38. N-acetilheparosano K5 OS 6OS NS-epi según la reivindicación 36, en el que el grado de sulfatación de los grupos hidroxilo en posición 6 de la glucosamina es mayor de un 40%.

39. N-acetilheparosano K5 OS 6OS NS-epi según la reivindicación 38, en el que dicho grado de sulfatación está comprendido entre 50 y 85%.

40. N-acetilheparosano según la reivindicación 35, en el que el grado de sulfatación de los grupos hidroxilo en posición 3 de la glucosamina es menor de un 60%.

41. K5 OS 6OS NH₂,epi obtenible mediante el proceso según la reivindicación 23.

42. K5 OS NH2-epi obtenible mediante el proceso según la reivindicación 23, etapas a)-c).

43. N-acetilheparosano modificado según las reivindicaciones 30-40, caracterizado por una actividad anti-factor Xa medida en presencia de plasma mayor o igual a 50 UI/mg.

44. N-acetilheparosano modificado según la reivindicación 43, caracterizado por una relación entre las actividades de inhibición del factor Xa y el factor IIa mayor o igual a 1,0.

45. N-acetilheparosano modificado según la reivindicación 43, caracterizado por una actividad de activación de TFPI mayor o igual en comparación con heparinas extractivas.

46. N-acetilheparosano modificado según la reivindicación 43, caracterizado por que tiene una resistencia a heparinasa I mayor que las heparinas extractivas.

47. N-acetilheparosano modificado según la reivindicación 43, caracterizado por que inhibe la generación de las proteasas trombina y factor Xa.

48. N-acetilheparosano modificado según la reivindicación 43, caracterizado porque tiene una menor afinidad por el factor PF4 en comparación con heparinas extractivas.

49. N-acetilheparosano modificado según la reivindicación 43, caracterizado por una actividad HCII mayor que las heparinas extractivas.

50. N-acetilheparosano modificado según las reivindicaciones 43-49, caracterizado por la presencia de múltiples señales en un espectro de RMN-¹³C en exceso en comparación con las señales de anhidromanitol en la región comprendida entre 79 y 89 ppm, por la ausencia de señales a 51 a 165 ppm y por la ausencia de señales en la región de 7-9,5 ppm del espectro de RMN-¹H.
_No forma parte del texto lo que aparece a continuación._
(* ===== verification/KdocDiffSpec.v ===== *)
(** * KdocDiffSpec: the branch is restored, and the caches hold what they should *)

From S2P Require Import Prelude PyStr PyNum PyPath PyRe PyReSyntax PyReTheory Argparse KdocDiff.

(** ** The branch *)

Section Restored.
Context {tree : Type} (git : list string → tree → tree * (Z * string)).
Context (kernel_doc : list string → tree → Z * string * string).
Context (yaml_written : list string → tree → option string) (unittest : list string → tree → Z).
Context (diff : string → string → option string).
Context (rst_files : tree → list string) (read_text : string → tree → option string).
Context (set_order : list string → list string).
Context (cwd KDOC_BINARY KDOC_PARSER_TEST : string).
Abbreviation state := (@state tree).
Abbreviation Script := (ST state).

Definition restoring (original : string) : list string := ["git"; "checkout"; "-f"; original].
(** The last command was the one that checks out the branch [o], and nothing has
    happened to the tree since. *)
Definition restored (o : string) (s : state) : Prop :=
  last (git_log s) = Some (restoring o) ∧ ∃ t, checked_out s = fst (git (restoring o) t).
(** Either the handler stays in place, or it has restored the branch and the
    computation ends with an exception. *)
Definition guarded {A} (m : Script A) : Prop := ∀ s o, handler s = Some o →
  let '(s', r) := m s in
  handler s' = Some o ∨ (handler s' = None ∧ restored o s' ∧ ∃ e, r = Raise e).

Lemma guarded_ret {A} (a : A) : guarded (mret a).
Proof. intros s o H. by left. Qed.
Lemma guarded_raise {A} e : guarded (raise (A := A) e).
Proof. intros s o H. by left. Qed.
Lemma guarded_lift {A} (r : res A) : guarded (lift_res r).
Proof. intros s o H. by left. Qed.
Lemma guarded_gets {A} (f : state → A) : guarded (gets f).
Proof. intros s o H. by left. Qed.
Lemma guarded_modify f : (∀ s, handler (f s) = handler s) → guarded (modify f).
Proof. intros Hf s o H. left. cbn. by rewrite Hf. Qed.
Lemma guarded_bind {A B} (m : Script A) (f : A → Script B) :
  guarded m → (∀ a, guarded (f a)) → guarded (m ≫= f).
Proof.
  intros Hm Hf s o H. specialize (Hm s o H). unfold mbind, ST_bind. destruct (m s) as [s1 [a|e]].
  - destruct Hm as [Hm|(_ & _ & e & [=])]. by apply Hf.
  - destruct Hm as [Hm|(Hn & Hl & _)]; [by left|]. right. eauto.
Qed.
Lemma guarded_when b m : guarded m → guarded (when b m).
Proof. intros H. destruct b; [done|apply guarded_ret]. Qed.
Lemma guarded_for_each {A} (l : list A) body : (∀ x, guarded (body x)) → guarded (for_each l body).
Proof. intros H. induction l; cbn [for_each]; [apply guarded_ret|by apply guarded_bind]. Qed.
Lemma guarded_say line : guarded (say line).
Proof. by apply guarded_modify. Qed.
Lemma guarded_dirs f : guarded (set_dirs f).
Proof. by apply guarded_modify. Qed.
Lemma guarded_raw cmd : guarded (raw_git git cmd).
Proof. intros s o H. unfold raw_git. destruct (git cmd (checked_out s)) as [t r]. by left. Qed.
Lemma restore_at s o : handler s = Some o → let '(s', r) := restore git s in
  handler s' = None ∧ restored o s' ∧ r = Ok tt ∧ dirs s' = dirs s.
Proof.
  intros H. unfold restore, mbind, ST_bind, gets. rewrite H. unfold say, raw_git, modify, set_handler.
  cbn [checked_out git_log dirs printed handler signals].
  unfold restored. destruct (git _ (checked_out s)) as [t [st out]] eqn:E. cbn [fst].
  destruct (negb (st =? 0)%Z); cbn; rewrite last_snoc; split_and!; try done; exists (checked_out s); unfold restoring; by rewrite E.
Qed.
Lemma guarded_poll : guarded (poll git).
Proof.
  intros s o H. unfold poll. rewrite H. destruct (signals s) as [|[sig|] rest]; [by left| |by left].
  unfold signal_handler, mbind, ST_bind, say, modify.
  match goal with |- context [restore git ?s0] =>
    pose proof (restore_at s0 o eq_refl) as Hr; destruct (restore git s0) as [s1 r] end.
  destruct Hr as (Hn & Hl & -> & _). right. cbn. eauto.
Qed.
End Restored.
#[export] Hint Resolve guarded_ret guarded_raise guarded_lift guarded_gets guarded_when guarded_for_each
  guarded_say guarded_dirs guarded_raw guarded_poll : py.
(** X19. As long as no PATCH body supplies an [aiAnalysis], every stored
    record keeps a truthy, hence non-null, [aiAnalysis]. *)
Theorem serve_keeps_analysis_truthy (JSON_parse : string -> option JValue)
    (reqs : list Request) (st : Server testDouble) :
  Forall (fun req => leaves_field "aiAnalysis" req = true) reqs ->
  Forall (fun f => truthy (get f "aiAnalysis") = true) (active_records st) ->
  Forall (fun f => truthy (get f "aiAnalysis") = true)
    (active_records (snd (serve JSON_parse st reqs))).
Proof.
  intros Hreqs Hall.
  apply (serve_keeps_field JSON_parse "aiAnalysis" truthy);
    [|exact Hreqs | exact Hall].
  intros uuid rating reviewText now aiAnalysis Htruthy. exact Htruthy.
Qed.

Lemma serve_keeps_analysis_truthy_witness :
  Forall (fun f => truthy (get f "aiAnalysis") = true)
    (active_records (snd (serve parse_stub (empty_server true) sample_session))).
Proof.
  apply (serve_keeps_analysis_truthy parse_stub sample_session
           (empty_server true)).
  - repeat constructor.
  - constructor.
Defined.
(* ===== verification/_CoqProject ===== *)
-Q . S2P
Prelude.v
GcHeap.v
GcInvariant.v
GcCorrect.v
AssocList.v
IndexMap.v
IndexMapCorrect.v
HashMap.v
HashMapCorrect.v
Float64.v
Value.v
ValueCorrect.v
Descriptors.v
TypeUtilities.v
TypeUtilitiesCorrect.v
FloatIntegers.v
ComparisonCorrect.v
Unicode.v
Wtf8.v
Token.v
LexerStream.v
UnicodeProperty.v
ParseStream.v
Characters.v
StringLexer.v
Lexer.v
LexerLogic.v
LexerCorrect.v
LexerNext.v
LexerRoundtrip.v
StringNumber.v
StringNumberCorrect.v
Date.v
DateCorrect.v
DateText.v
DateTextCorrect.v
DatePrototype.v
DatePrototypeCorrect.v
RegExpInstruction.v
RegExpMatcher.v
RegExpMatcherCorrect.v
RegExpMatcherSafety.v
RegExpSyntax.v
RegExpLexical.v
RegExpLexicalCorrect.v
RegExpParser.v
RegExpParserCorrect.v
RegExpReparse.v
CodePointSet.v
RegExpCompiler.v
RegExpBuilderLogic.v
RegExpEmitCorrect.v
RegExpCompilerCorrect.v
RegExpPipeline.v
BytecodeOperand.v
Varint.v
VmInstruction.v
VmInstructionCorrect.v
SourceMap.v
Loc.v
ConstantTable.v
ConstantTableCorrect.v
BytecodeJumps.v
BytecodeJumpsCorrect.v
BytecodeJumpsRun.v
RegisterAllocator.v
ExceptionHandlers.v
VmStack.v
VmStackCorrect.v
Property.v
ArrayProperties.v
ArrayPropertiesCorrect.v
ObjectModel.v
DefineProperty.v
PrototypeChain.v
ObjectInvariants.v
Promise.v
PromiseCorrect.v
ArraySort.v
51. N-acetilheparosano modificado según las reivindicaciones 30-40 y 43-50 para uso farmacéutico.

52. Uso del producto según la reivindicación 51 para la preparación de un medicamento con actividad antitrombótica y anticoagulante similar a heparina.

53. Uso del producto según la reivindicación 51 para la preparación de un medicamento con actividad profibrinolítica y antiagregante.

54. El uso según la reivindicación 52 para la preparación de un medicamento para la profilaxis y el tratamiento de angina inestable, infarto de miocardio, trombosis venosa profunda, embolia pulmonar y eventos isquémicos.

55. Uso según las reivindicaciones 52-53 para la preparación de un medicamento para el tratamiento de sepsis y de sus complicaciones tales como coagulación intravascular diseminada (CID).

56. Uso según la reivindicación 53 para la preparación de un medicamento para la profilaxis y el tratamiento de angina inestable, infarto de miocardio agudo, trombosis venosa y arterial, embolia pulmonar, eventos isquémicos o arteriosclerosis.

57. Uso según las reivindicaciones 51-52 para la preparación de un medicamento para la profilaxis y el tratamiento de eventos tromboembólicos debidos a una falta congénita o adquirida de antitrombina III.

58. Composición farmacéutica que comprende como principio activo cualquiera de los productos según las reivindicaciones 30-40 y 43-50 en combinación con excipientes y/o diluyentes adecuados.

59. Composición farmacéutica según la reivindicación 58 en una composición adecuada para administración oral.